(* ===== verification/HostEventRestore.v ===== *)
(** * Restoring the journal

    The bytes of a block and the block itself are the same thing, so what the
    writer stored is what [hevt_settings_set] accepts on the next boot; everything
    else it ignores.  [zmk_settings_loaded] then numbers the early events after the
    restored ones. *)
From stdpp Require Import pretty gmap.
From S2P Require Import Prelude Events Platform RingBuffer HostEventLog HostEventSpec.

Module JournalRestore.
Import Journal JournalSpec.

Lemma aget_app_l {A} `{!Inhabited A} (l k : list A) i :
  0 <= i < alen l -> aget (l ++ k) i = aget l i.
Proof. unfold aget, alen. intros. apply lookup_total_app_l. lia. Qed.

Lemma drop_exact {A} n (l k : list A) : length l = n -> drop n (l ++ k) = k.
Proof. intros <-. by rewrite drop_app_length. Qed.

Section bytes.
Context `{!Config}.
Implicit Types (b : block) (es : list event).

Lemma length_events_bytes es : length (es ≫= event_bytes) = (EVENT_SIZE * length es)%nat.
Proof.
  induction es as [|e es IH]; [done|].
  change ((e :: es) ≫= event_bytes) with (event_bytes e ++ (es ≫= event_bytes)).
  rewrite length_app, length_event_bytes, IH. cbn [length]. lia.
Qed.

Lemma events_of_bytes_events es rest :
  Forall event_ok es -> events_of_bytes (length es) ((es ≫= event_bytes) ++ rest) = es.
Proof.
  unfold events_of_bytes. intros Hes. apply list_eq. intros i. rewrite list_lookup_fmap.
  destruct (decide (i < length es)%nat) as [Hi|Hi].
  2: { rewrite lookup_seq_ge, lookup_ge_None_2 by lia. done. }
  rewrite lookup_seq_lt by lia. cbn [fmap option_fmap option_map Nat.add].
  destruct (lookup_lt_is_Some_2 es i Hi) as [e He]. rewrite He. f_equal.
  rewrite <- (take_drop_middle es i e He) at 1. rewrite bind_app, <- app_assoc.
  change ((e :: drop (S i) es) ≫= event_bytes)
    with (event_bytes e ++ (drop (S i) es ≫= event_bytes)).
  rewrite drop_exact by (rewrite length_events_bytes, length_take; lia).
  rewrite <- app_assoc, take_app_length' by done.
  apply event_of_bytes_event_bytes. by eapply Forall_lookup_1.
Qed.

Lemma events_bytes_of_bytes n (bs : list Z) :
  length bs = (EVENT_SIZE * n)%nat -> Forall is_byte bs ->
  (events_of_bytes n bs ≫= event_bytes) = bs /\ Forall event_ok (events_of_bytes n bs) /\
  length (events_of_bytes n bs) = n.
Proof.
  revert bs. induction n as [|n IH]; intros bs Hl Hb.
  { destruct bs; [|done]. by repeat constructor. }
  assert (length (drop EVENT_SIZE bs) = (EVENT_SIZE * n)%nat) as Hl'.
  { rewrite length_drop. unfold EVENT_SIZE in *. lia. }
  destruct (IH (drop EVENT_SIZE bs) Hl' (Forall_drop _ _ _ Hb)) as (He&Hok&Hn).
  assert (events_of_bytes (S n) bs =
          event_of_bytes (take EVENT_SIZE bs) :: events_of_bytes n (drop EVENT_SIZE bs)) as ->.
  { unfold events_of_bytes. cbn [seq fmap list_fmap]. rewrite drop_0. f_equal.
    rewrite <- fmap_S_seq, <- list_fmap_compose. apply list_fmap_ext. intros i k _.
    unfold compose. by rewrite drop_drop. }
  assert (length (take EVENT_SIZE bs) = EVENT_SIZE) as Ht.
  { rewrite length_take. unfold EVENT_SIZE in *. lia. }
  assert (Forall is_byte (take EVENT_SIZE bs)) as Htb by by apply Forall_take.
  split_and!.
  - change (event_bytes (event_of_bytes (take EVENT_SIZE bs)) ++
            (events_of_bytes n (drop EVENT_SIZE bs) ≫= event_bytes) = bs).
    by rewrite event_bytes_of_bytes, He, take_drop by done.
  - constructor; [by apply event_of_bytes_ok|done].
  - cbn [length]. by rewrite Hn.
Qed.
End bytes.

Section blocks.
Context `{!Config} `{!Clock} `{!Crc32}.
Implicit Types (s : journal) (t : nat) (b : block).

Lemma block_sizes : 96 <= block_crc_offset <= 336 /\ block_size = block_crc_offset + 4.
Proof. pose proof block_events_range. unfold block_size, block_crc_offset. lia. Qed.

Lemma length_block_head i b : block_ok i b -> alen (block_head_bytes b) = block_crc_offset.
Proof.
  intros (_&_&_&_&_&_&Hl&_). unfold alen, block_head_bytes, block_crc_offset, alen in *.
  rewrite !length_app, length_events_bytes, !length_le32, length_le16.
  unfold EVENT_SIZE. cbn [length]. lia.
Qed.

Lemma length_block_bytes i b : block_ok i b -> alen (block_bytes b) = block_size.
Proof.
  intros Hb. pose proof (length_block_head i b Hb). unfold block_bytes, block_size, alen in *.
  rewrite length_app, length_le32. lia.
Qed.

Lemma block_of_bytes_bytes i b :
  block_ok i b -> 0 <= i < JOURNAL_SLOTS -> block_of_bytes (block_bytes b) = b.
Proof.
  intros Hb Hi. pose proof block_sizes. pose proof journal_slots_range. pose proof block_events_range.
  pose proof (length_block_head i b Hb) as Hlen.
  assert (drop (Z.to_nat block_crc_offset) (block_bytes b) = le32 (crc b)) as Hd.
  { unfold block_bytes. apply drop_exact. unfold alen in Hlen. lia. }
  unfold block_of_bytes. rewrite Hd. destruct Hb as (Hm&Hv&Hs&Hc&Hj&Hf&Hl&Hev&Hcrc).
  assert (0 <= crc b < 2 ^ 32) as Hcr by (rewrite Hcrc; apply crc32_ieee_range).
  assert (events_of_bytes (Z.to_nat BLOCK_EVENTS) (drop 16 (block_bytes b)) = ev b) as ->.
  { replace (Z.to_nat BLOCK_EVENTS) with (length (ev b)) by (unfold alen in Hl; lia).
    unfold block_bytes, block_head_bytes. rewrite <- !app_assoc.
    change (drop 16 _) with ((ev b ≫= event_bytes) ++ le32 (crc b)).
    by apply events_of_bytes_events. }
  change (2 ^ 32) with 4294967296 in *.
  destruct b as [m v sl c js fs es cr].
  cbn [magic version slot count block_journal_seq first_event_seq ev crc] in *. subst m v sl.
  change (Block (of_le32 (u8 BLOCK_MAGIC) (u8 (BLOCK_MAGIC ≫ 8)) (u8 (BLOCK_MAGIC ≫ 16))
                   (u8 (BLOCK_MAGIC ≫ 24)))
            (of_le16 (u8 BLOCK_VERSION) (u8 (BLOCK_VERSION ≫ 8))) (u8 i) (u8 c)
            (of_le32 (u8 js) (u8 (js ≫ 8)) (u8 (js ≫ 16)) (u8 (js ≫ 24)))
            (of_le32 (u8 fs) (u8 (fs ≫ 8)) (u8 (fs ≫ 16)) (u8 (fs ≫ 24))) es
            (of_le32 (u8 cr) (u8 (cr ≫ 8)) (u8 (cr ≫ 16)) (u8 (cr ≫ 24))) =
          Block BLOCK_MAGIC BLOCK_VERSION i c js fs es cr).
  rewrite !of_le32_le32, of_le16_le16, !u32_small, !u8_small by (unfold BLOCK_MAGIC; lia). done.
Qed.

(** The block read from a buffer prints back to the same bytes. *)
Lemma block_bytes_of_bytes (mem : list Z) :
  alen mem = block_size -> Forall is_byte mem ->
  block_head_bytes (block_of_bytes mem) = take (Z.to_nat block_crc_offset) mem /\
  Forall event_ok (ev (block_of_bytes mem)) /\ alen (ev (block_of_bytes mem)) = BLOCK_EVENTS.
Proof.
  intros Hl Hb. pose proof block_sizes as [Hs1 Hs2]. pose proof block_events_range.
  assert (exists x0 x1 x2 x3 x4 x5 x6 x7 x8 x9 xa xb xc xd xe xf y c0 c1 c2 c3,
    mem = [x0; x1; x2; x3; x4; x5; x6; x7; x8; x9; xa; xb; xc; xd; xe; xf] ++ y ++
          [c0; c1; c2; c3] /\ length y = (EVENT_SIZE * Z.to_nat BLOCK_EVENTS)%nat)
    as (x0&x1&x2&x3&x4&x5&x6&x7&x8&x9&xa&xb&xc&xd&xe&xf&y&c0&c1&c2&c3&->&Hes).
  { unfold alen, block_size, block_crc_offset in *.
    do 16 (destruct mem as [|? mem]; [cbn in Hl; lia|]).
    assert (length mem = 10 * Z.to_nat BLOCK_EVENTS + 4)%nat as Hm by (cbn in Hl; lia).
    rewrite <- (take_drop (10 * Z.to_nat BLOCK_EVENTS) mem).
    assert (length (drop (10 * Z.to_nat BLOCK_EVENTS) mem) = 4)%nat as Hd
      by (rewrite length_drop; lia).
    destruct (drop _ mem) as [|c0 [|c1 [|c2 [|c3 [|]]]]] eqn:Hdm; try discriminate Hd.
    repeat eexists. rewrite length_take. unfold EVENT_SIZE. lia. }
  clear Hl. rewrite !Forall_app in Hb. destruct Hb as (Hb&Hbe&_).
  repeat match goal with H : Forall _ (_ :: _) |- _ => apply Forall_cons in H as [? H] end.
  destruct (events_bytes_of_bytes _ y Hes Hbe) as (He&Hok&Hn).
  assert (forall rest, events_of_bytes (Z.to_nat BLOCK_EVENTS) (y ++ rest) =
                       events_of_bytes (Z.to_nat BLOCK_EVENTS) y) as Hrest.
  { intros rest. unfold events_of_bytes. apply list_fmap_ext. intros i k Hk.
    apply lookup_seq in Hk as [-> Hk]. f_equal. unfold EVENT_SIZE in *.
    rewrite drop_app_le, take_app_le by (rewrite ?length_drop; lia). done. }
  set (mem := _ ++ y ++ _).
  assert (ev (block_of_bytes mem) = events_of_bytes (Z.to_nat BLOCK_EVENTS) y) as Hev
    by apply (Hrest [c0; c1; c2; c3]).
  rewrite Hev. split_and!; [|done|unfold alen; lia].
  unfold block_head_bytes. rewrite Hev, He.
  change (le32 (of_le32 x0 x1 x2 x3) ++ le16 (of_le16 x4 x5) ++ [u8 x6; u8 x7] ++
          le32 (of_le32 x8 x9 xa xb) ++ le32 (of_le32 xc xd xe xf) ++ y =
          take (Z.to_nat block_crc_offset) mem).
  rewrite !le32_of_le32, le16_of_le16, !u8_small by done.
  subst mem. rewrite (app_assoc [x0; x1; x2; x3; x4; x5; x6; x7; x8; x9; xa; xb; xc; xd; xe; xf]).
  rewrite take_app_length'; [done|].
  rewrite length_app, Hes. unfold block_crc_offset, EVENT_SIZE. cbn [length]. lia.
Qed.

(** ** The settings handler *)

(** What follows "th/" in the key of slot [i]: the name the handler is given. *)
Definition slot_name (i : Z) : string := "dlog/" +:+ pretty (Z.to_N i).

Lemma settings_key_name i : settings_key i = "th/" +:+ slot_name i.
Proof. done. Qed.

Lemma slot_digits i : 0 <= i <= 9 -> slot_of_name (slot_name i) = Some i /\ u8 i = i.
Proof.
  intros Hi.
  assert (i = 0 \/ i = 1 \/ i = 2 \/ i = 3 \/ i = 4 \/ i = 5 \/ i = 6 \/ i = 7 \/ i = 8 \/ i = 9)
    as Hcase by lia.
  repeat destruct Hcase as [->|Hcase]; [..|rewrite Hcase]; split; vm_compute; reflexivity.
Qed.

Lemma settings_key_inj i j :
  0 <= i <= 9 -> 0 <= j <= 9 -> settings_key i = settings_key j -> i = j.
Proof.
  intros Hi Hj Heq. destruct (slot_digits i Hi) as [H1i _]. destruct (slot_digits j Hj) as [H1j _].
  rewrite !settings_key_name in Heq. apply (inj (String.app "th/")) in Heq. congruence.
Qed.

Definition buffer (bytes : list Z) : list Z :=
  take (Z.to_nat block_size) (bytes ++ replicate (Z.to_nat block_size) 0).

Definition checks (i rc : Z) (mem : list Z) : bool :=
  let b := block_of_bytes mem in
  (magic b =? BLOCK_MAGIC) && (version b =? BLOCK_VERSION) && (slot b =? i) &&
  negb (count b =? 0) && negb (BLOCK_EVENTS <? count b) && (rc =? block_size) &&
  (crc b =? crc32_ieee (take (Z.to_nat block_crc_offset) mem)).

> _TASK BRIEF_: Give an exact copy of the lines above, from the top of the records to the line that contains "drop n (l ++ k) = k.", taking in both ends.

> _RESPONSE BOX_:
(* ===== verification/HostEventRestore.v ===== *)
(** * Restoring the journal

    The bytes of a block and the block itself are the same thing, so what the
    writer stored is what [hevt_settings_set] accepts on the next boot; everything
    else it ignores.  [zmk_settings_loaded] then numbers the early events after the
    restored ones. *)
From stdpp Require Import pretty gmap.
From S2P Require Import Prelude Events Platform RingBuffer HostEventLog HostEventSpec.

Module JournalRestore.
Import Journal JournalSpec.

Lemma aget_app_l {A} `{!Inhabited A} (l k : list A) i :
  0 <= i < alen l -> aget (l ++ k) i = aget l i.
Proof. unfold aget, alen. intros. apply lookup_total_app_l. lia. Qed.

Lemma drop_exact {A} n (l k : list A) : length l = n -> drop n (l ++ k) = k.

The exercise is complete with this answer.